Vai longo o seriado de meretrício intelectual que a generalidade da nossa intelligentsia esquerdista, num tom ora pesaroso, ora indignado, decidiu levar à cena sob a batuta do samba Dilma, querida, que golpada, hein?
A argumentação atingiu um nível que tolera bem o epíteto «medíocre», oscilando entre o condescendente («ora, ora, no passado todos fizeram o mesmo»), o diferenciador («os que a acusam são piores do que ela») e o absolvidor («o que Dilma fez não é crime.») O corolário deste arrazoado barato seria, na prática, aceitar como admissível mascarar as contas públicas de um país («punível» única e politicamente nas urnas) e bloquear todo e qualquer processo de impeachment enquanto subsistisse nos hemiciclos uma percentagem (a fixar em portaria) de congressistas ou senadores indiciados por corrupção.
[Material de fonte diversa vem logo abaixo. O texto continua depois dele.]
(* ===== verification/TaskDeploy.v ===== *)
(** * Deploying, stopping, rolling back (internal/services/task: preflight.go, deploy.go,
      deploy_assignment.go, auto_rollback.go, lifecycle.go, reconcile.go, revisions.go)

    The handlers of the task service that write the desired state and drive the workloads of
    an application towards it. *)
From stdpp Require Import base strings numbers gmap list.
From Stdlib Require Import Ascii.
From S2P Require Import Prelude GoStrings GoTime GoNet GoList Deploy Dependency Validate Meta Placement Fsm RaftService TaskBase TaskRun.

(** ** preflight.go: host ports *)
Definition normalizeHostPortProtocol (proto : string) : string :=
  if (proto =? ProtoUDP)%string then ProtoUDP else ProtoTCP.

Definition normalizeHostPortIP (raw : string) : string :=
  let ip := TrimSpace raw in
  if (ip =? "0.0.0.0")%string || (ip =? "::")%string || (ip =? "[::]")%string then "" else ip.

Definition hostPortClaims (app : App) : list hostPortClaim :=
  app_Workloads app ≫= λ w,
    omap (λ e,
      if (ep_HostPort e <=? 0)%Z then None
      else Some (mkClaim (NamespaceOrDefault (md_Namespace (app_Metadata app)))
                   (TrimSpace (md_Name (app_Metadata app))) (TrimSpace (w_Name w)) (TrimSpace (ep_Name e))
                   (normalizeHostPortProtocol (ep_Protocol e)) (normalizeHostPortIP (ep_HostIP e))
                   (ep_HostPort e))) (w_Endpoints w).
(** Running and stopping. *)
Lemma frame_probeAttempts c ex n l : Frame R (probeAttempts c ex n l).
Proof.
  revert l. induction n as [|n IH]; intros l; cbn [probeAttempts]; [frame|].
  frame.
Qed.
Hint Resolve frame_probeAttempts : frame.
Lemma frame_readiness m w a : Frame R (waitWorkloadReadiness m w a).
Proof. unfold waitWorkloadReadiness, waitReadinessAttempts. frame. Qed.
Lemma frame_stopLocal m w : Frame R (stopLocalWorkload m w).
Proof. unfold stopLocalWorkload. frame. Qed.
Lemma frame_stopRemote m w n : Frame R (stopRemoteWorkload cfg m w n).
Proof. unfold stopRemoteWorkload. frame. Qed.
Hint Resolve frame_readiness frame_stopLocal frame_stopRemote : frame.
Lemma frame_stopOnNode m w n : Frame R (stopWorkloadOnNode cfg m w n).
Proof. unfold stopWorkloadOnNode. frame. Qed.
Hint Resolve frame_stopOnNode : frame.
Lemma frame_stopWorkload m w : Frame R (stopWorkload cfg m w).
Proof. unfold stopWorkload, stopTargetNode. frame. Qed.
Lemma frame_runLocal m w n : Frame R (runLocalWorkload m w n).
Proof. unfold runLocalWorkload, deployLocalWorkload, localWorkloadAddress. frame. Qed.
Hint Resolve frame_stopWorkload frame_runLocal : frame.
Lemma frame_runOnNode m w n : Frame R (runWorkloadOnNode cfg m w n).
Proof. unfold runWorkloadOnNode, runRemoteWorkload. frame. Qed.
Hint Resolve frame_runOnNode : frame.

(** Deploying. *)
Lemma frame_preflight a : Frame R (preflightDeploy a).
Proof.
  unfold preflightDeploy, preflightExistingHostPorts, preflightLocalHostPorts, sameAppHostPortClaims. frame.
Qed.
Lemma frame_mark m g : Frame R (markAutoRollbackAttempt m g).
Proof.
  unfold markAutoRollbackAttempt. case_match; [frame|]. apply frame_get_bind. intros s.
  case_bool_decide; [cbn; reflexivity|]. apply closed_attempts.
Qed.
Lemma frame_suppress m g : Frame R (suppressAutoRollback m g).
Proof. unfold suppressAutoRollback. case_match; [frame|]. apply frame_modify. frame. Qed.
Hint Resolve frame_preflight frame_mark frame_suppress : frame.
Lemma frame_recordFailure a w n g e : Frame R (recordDeployFailure a w n g e).
Proof. unfold recordDeployFailure, skipStaleDeployFailure. frame. Qed.
Hint Resolve frame_recordFailure : frame.
Lemma frame_place a w se g : Frame R (placeWorkload cfg a w se g).
Proof.
  unfold placeWorkload, chooseWorkloadNode, deployRemoteWorkload, deployLocalAssignedWorkload. frame.
Qed.
Hint Resolve frame_place : frame.
Lemma frame_handleExisting a w x g o : Frame R (handleExistingAssignment cfg a w x g o).
Proof. unfold handleExistingAssignment, canRetryFailedAssignment, stopPreviousGeneration. frame. Qed.
Hint Resolve frame_handleExisting : frame.
Lemma frame_deployOne a se g o w : Frame R (deployOneWorkload cfg a se g o w).
Proof. unfold deployOneWorkload. frame. Qed.
Hint Resolve frame_deployOne : frame.
Lemma frame_deployApp a o : Frame R (deployAppWorkloadsWithOptions cfg a o).
Proof. unfold deployAppWorkloadsWithOptions, prepareDeploy, deployOrderedWorkloads. frame. Qed.
Hint Resolve frame_deployApp : frame.
Lemma frame_stopApp a : Frame R (stopAppWorkloads cfg a).
Proof. unfold stopAppWorkloads, stopOneWorkload, assignmentNodeOrEmpty. frame. Qed.
Hint Resolve frame_stopApp : frame.
Lemma frame_SubmitDelete m : Frame R (SubmitDelete cfg m).
Proof. unfold SubmitDelete. frame. Qed.
Lemma frame_SubmitStop m : Frame R (SubmitStop cfg m).
Proof. unfold SubmitStop, submitExistingDeployApp. frame. Qed.
Lemma frame_SubmitStart m : Frame R (SubmitStart cfg m).
Proof. unfold SubmitStart, submitExistingDeployApp, startAppWorkloads. frame. Qed.
Lemma frame_SubmitRestart m : Frame R (SubmitRestart cfg m).
Proof. unfold SubmitRestart. apply (frame_try R); [apply frame_SubmitStop|]. intros ?. apply frame_SubmitStart. Qed.
Lemma frame_reconcileAll : Frame R (reconcileAll cfg).
Proof. unfold reconcileAll, deployAppWorkloads. frame. Qed.
Lemma frame_worker_deploy m w n : Frame R (DeployWorkerWorkload cfg m w n).
Proof. unfold DeployWorkerWorkload, desiredHealthMonitorApp. frame. Qed.
Lemma frame_worker_stop m w n : Frame R (StopWorkerWorkload cfg m w n).
Proof. unfold StopWorkerWorkload. frame. Qed.
Lemma step_size h st st' k : step cfg h st = Some st' → (started_loops st' k ≤ S (started_loops st k))%nat.
Proof.
  destruct h as [k'|k'|k' j m|k' i|k' i m| |r]; cbn; intros E.
  - injection E as <-. apply (started_set _ _ _ _ 1). destruct k'; apply loops_grow_begin.
  - injection E as <-. apply (started_set _ _ _ _ 1). cbn. unfold started_loops. lia.
  - destruct (stop_of _ _ _ _) as [c|] eqn:Es; [|done]. apply stop_of_step in Es as [what Es]. injection E as <-. apply (started_set _ _ _ _ 1).
    rewrite (loops_grow_stop _ _ _ _ _ Es). unfold started_loops. lia.
  - destruct (ctl_loops (ctl k' st) !! i) as [l|] eqn:Ei; [|done]. injection E as <-. apply (started_set _ _ _ _ 1).
    cbn. rewrite length_insert. unfold started_loops. lia.
  - unfold loop_step in E. destruct (ctl_loops (ctl k' st) !! i) as [l|] eqn:Ei; [|done]. cbn in E.
    destruct (leave m i l (ctl k' st)) as [c|] eqn:El.
    { injection E as <-. apply (started_set _ _ _ _ 1). rewrite (loops_grow_leave _ _ _ _ _ El). unfold started_loops. lia. }
    destruct (body k' st m l) as [[pc b]|] eqn:Eb; [|done]. injection E as <-. unfold run_pass, started_loops.
    case_match; destruct k', k; cbn; rewrite ?length_insert; lia.
  - injection E as <-. unfold started_loops. destruct k; cbn; lia.
  - injection E as <-. unfold started_loops. destruct k; cbn; lia.
Qed.

Lemma steps_inv hs st st' : both ctl_inv st → both (λ c, Z.of_nat (length (ctl_loops c) + length hs) < 2 ^ 64)%Z st →
  steps cfg hs st = Some st' → both ctl_inv st'.
Proof.
  revert st. induction hs as [|h hs IH]; intros st Hi Hb E; cbn in E; [by simplify_eq|].
  destruct (step cfg h st) as [st1|] eqn:E1; [|done]. cbn in E. apply (IH st1); [| |done].
  - eapply step_inv; [|done..]. intros k. specialize (Hb k). unfold bounded. cbn in Hb. lia.
  - intros k. specialize (Hb k). pose proof (step_size _ _ _ k E1) as Hz. unfold started_loops in Hz. cbn in Hb. lia.
Qed.

(** Every state a service reaches. *)
Lemma reached_inv s hs st : (Z.of_nat (length hs) < 2 ^ 64)%Z → steps cfg hs (NewControllers s) = Some st → both ctl_inv st.
Proof.
  intros Hl. apply steps_inv; intros []; cbn; first [apply new_inv|lia].
Qed.

(** ** Passes are requests *)
Definition request_of (h : happening) : option request :=
  match h with HRequest r => Some r | HLoop k _ Run => Some (pass_of k) | _ => None end.

Lemma task_set_ctl k c st : cs_task (set_ctl k c st) = cs_task st.
Proof. by destruct k. Qed.
(* ===== verification/TaskPorts.v ===== *)
(** * Host ports of the desired state

    [preflightDeploy] keeps the desired applications free of host-port conflicts: the checks
    are shown to decide the declarative condition, and every request the service handles,
    rollbacks and automatic rollbacks included, preserves it.  The same argument shows that
    what a deploy checks of a document stays true of every stored document. *)
From stdpp Require Import base strings numbers gmap list.
From Stdlib Require Import Ascii.
From S2P Require Import Prelude GoStrings GoTime GoNet GoList Deploy Dependency Validate Meta Placement Fsm FsmSpec RaftService RaftSpec TaskBase TaskRun TaskDeploy TaskOps TaskViews TaskFrame TaskSpec.

(** Two applications that can run side by side on every node. *)
Definition compatible (a b : App) : Prop :=
  ∀ c d, c ∈ hostPortClaims a → d ∈ hostPortClaims b → hostPortClaimsConflict c d = false.

Lemma conflict_sym c d : hostPortClaimsConflict c d = hostPortClaimsConflict d c.
Proof.
  unfold hostPortClaimsConflict. rewrite (Z.eqb_sym (hc_HostPort d)), (String.eqb_sym (hc_Protocol d)).
  destruct (_ || _); [done|]. rewrite (String.eqb_sym (hc_HostIP d) (hc_HostIP c)).
  by destruct (hc_HostIP c =? "")%string, (hc_HostIP d =? "")%string.
Qed.

Lemma compatible_sym a b : compatible a b → compatible b a.
Proof. intros Hab c d Hc Hd. rewrite conflict_sym. by apply Hab. Qed.

Lemma find_none_iff {A} (f : A → bool) l : find f l = None ↔ ∀ x, x ∈ l → f x = false.
Proof.
  split.
  - intros Hf x Hx. by eapply find_none, list_elem_of_In.
  - intros Hf. destruct (find f l) as [x|] eqn:E; [|done].
    apply find_some in E as [Hin Hfx]. apply list_elem_of_In in Hin. by rewrite Hf in Hfx.
Qed.

Lemma findHostPortConflict_none xs ys :
  findHostPortConflict xs ys = None ↔ ∀ c d, c ∈ xs → d ∈ ys → hostPortClaimsConflict c d = false.
Proof.
  induction xs as [|x xs IH]; cbn [findHostPortConflict].
  - split; [|done]. intros _ c d Hc. by apply elem_of_nil in Hc.
  - destruct (find (hostPortClaimsConflict x) ys) as [y|] eqn:E.
    + split; [done|]. intros Hall. apply find_some in E as [Hy Hc]. apply list_elem_of_In in Hy.
      rewrite Hall in Hc; [done|left|done].
    + rewrite find_none_iff in E. rewrite IH. split.
      * intros Hxs c d [->|Hc]%elem_of_cons Hd; eauto.
      * intros Hall c d Hc Hd. apply Hall; [by right|done].
Qed.
Lemma runRemote_moves m w n :
  observes obs_move (runRemoteWorkload cfg m w n) (λ r l,
    match r with Ok _ => l = [MStart (w_Name w)] | Err _ => l = [] ∨ l = [MStart (w_Name w)] end).
Proof.
  unfold runRemoteWorkload. eapply observes_bind.
  { unfold dispatchWorkload. case_match.
    - apply observes_ret. instantiate (1 := λ r l,
        match r with Ok _ => l = [MStart (w_Name w)] | Err _ => l = [] ∨ l = [MStart (w_Name w)] end).
      by left.
    - eapply observes_bind; [apply wrap_observes, (call_observes obs_move)|].
      intros r l (r' & -> & ->). destruct (wrap _ _ r'); apply observes_ret; [done|by right]. }
  intros [d|e] l Hl; cbn in Hl.
  - subst l. apply observes_after; [apply frame_registry_upsert; apply _|]. intros _. by apply observes_ret.
  - apply observes_ret. by rewrite app_nil_r.
Qed.

Lemma startOneMove_steps app g p :
  observes obs_move (startOneMove cfg app g p) (λ r l,
    match r with Ok _ => l = start_shows p | Err _ => start_fails p l end).
Proof.
  unfold startOneMove, start_fails, start_shows.
  apply observes_after; [apply frame_applyAssignment; apply _|]. intros _.
  eapply observes_bind.
  { instantiate (1 := λ r l, match r with Ok _ => l = start_shows p | Err _ => start_fails p l end).
    unfold runWorkloadOnNode, start_fails, start_shows, move_name. case_match; [apply observes_ret; by left|].
    case_match; eapply observes_weaken; [apply runLocal_moves| |apply runRemote_moves|].
    - intros [d|e] l; [done|]. intros [->|[b ->]]; [by auto|eauto].
    - intros [d|e] l; [done|]. intros [->| ->]; by auto. }
  intros [d|e] l Hl; cbn in Hl;
    (apply observes_after; [apply frame_applyAssignment; apply _|]; intros _;
     apply observes_after; [apply frame_applyBindings; apply _|]; intros _;
     apply observes_ret; by rewrite app_nil_r).
Qed.

Lemma startMoves_steps app g n plans :
  observes obs_move (startMovePlans cfg app g n plans) (λ r l, start_phase plans r.2 l).
Proof.
  revert n. induction plans as [|p plans IH]; intros n; cbn [startMovePlans]; [by apply observes_ret|].
  eapply observes_bind; [apply startOneMove_steps|]. intros [[]|e] l Hl; cbn in Hl.
  - subst l. eapply observes_weaken; [apply IH|]. intros [m [[]|e]] l; cbn; [by intros ->|].
    intros (pre & q & post & l' & -> & -> & Hf). by exists (p :: pre), q, post, l'.
  - apply observes_ret. rewrite app_nil_r. by exists [], p, plans, l.
Qed.

Lemma plan_unseen meta tf acc l :
  (∀ w, Frame (unseen obs_move) (tf w)) → Frame (unseen obs_move) (planWorkloadMoves cfg meta tf acc l).
Proof. intros Htf. by apply (frame_plan cfg (unseen obs_move)). Qed.

(** The choosers of a migration (a constant) and of a rebalance start and stop nothing. *)
Lemma chosen_target_unseen w : Frame (unseen obs_move) (chooseWorkloadNode cfg w (tc_local cfg)).
Proof.
  unfold chooseWorkloadNode. apply (frame_bind _); [apply frame_catalog; apply _|].
  intros ?. apply frame_ret, _.
Qed.

(** Only listed workloads are moved, in the order of the list. *)
Lemma plan_step_workloads meta tf acc w s acc' s' :
  plan_step cfg meta tf acc w s = (Ok acc', s') →
  acc'.1 = acc.1 ∨ ∃ p, acc'.1 = acc.1 ++ [p] ∧ mv_workload p = w.
Proof.
  unfold plan_step, try, mbind, M_bind.
  destruct (normalizeMoveTarget tf w s) as [[target|e] s1]; [|done].
  destruct (currentWorkloadAssignmentNode meta (w_Name w) s1) as [[node assigned] s2].
  destruct (_ && _); intros [= <- _]; [by left|right]. by eexists.
Qed.

Lemma plan_workloads meta tf acc ws s plans first planned s1 :
  planWorkloadMoves cfg meta tf acc ws s = ((plans, first, planned), s1) →
  ∃ new, plans = acc.1 ++ new ∧ (mv_workload <$> new) `sublist_of` ws.
Proof.
  revert acc s. induction ws as [|w ws IH]; intros acc s; cbn [planWorkloadMoves].
  { destruct acc as [pl fi]. intros [= <- <- <- <-]. exists []. by rewrite app_nil_r. }
  unfold mbind, M_bind. destruct (plan_step cfg meta tf acc w s) as [[acc'|e] s2] eqn:Es.
  - intros (new & -> & Hsub)%IH. apply plan_step_workloads in Es as [->|(p & -> & <-)].
    + exists new. split; [done|]. by apply sublist_cons.
    + exists (p :: new). split; [by rewrite <-app_assoc|]. by apply sublist_skip.
  - destruct acc as [pl fi]. intros [= <- <- <- <-]. exists []. rewrite app_nil_r.
    split; [done|apply sublist_nil_l].
Qed.

Lemma move_steps app op ws tf s plans first planned s1 :
  op ≠ OperationFailover → (∀ w, Frame (unseen obs_move) (tf w)) →
  planWorkloadMoves cfg (app_Metadata app) tf ([], "") ws s = ((plans, first, planned), s1) →
  ∃ tr, ts_trace (moveAppWorkloads cfg app op ws tf s).2 = ts_trace s ++ tr ∧
    move_shows plans planned (moveAppWorkloads cfg app op ws tf s).1.2 (omap obs_move tr).
Proof.
  intros Hop Htf Hplan. unfold moveAppWorkloads.
  destruct (plan_unseen (app_Metadata app) tf ([], "") ws Htf s) as (tr0 & Htr0 & Hobs0).
  rewrite Hplan in Htr0. cbn [snd] in Htr0. rewrite (run_bind _ _ _ _ _ Hplan).
  set (k := match planned with Ok _ => _ | Err _ => _ end).
  assert (Hk : observes obs_move k (λ r l, move_shows plans planned r.2 l)).
  { subst k. unfold move_shows. destruct planned as [u|e].
    2: { apply observes_ret. cbn. eauto. }
    destruct (Nat.eqb_spec (length plans) 0) as [El|_].
    { apply length_zero_iff_nil in El as ->. apply observes_ret. cbn. right. by exists [], []. }
    cbn zeta. eapply observes_bind; [by apply stopMoves_steps|]. intros [[]|e] l1 Hs.
    - eapply observes_bind; [apply startMoves_steps|]. intros [moved started] l2 Hs2; cbn in Hs2.
      destruct started; apply observes_ret; rewrite app_nil_r; right; by exists l1, l2.
    - apply observes_ret. rewrite app_nil_r. left. by exists e. }
  destruct (Hk s1) as (tr & Htr & HP). exists (tr0 ++ tr).
  by rewrite Htr, Htr0, app_assoc, omap_app, Hobs0.
Qed.
End moves.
Parece não valer a pena lembrar que o PT foi o campeão dos pedidos de impeachment; que este processo, como os anteriores, seguiu escrupulosamente as regras constitucionais (não houve golpe coisíssima nenhuma); que muitos dos que, agora, «desculpam» Dilma, são os mesmos que, no passado, rasgaram as vestes quando um longo consolado de governos «neoliberais» ou «pseudo-socialistas» gregos, fizeram o mesmo com a ajuda da Goldman Sachs; muito menos reforçar que o impeachment é um instrumento político que serve para apurar a responsabilidade, por grave delito ou má conduta no exercício de funções, de quem desempenha altos cargos da nação (não exige, nunca exigiu, um crime de sangue ou um outro qualquer enquadrável numa «moldura penal»). E será totalmente inconsequente sugerir que este processo pode vir a ser vital na composição de um esquisso de consciência ética que contribua para estancar a sem-vergonhice de uma casta de políticos que pelo voto se acham legitimados em recorrer a qualquer meio para alcançar os seus fins.
Para desempoeirar o ambiente e deitar abaixo as grilhetas que impedem diálogos abertamente francos, devíamos escolher a verdade em detrimento de uma confortável omissão: a de estarmos na presença de um prosaico caso de trincheira ideológica. Se Dilma fosse uma Maria Luis Albuquerque «neoliberal», pró-germânica e amiga do «rodinhas nazi», a esquerda em peso estaria vergada à infinita rectidão, legalidade e justiça do instituto do impeachment.
Será o sr. Temer de outra estirpe? Talvez não. Com ou sem Dilma, esta discussão é, acima de tudo, fútil. É óbvio que o impeachment não salvou o Brasil de nada. Mas teve o (pequeno) mérito de fazer abanar uma cultura política que há muito deixou aninhar no seu colo o compadrio, o amiguismo, as relações malsãs entre o poder político e o poder económico, com o PT na vanguarda desta perversão.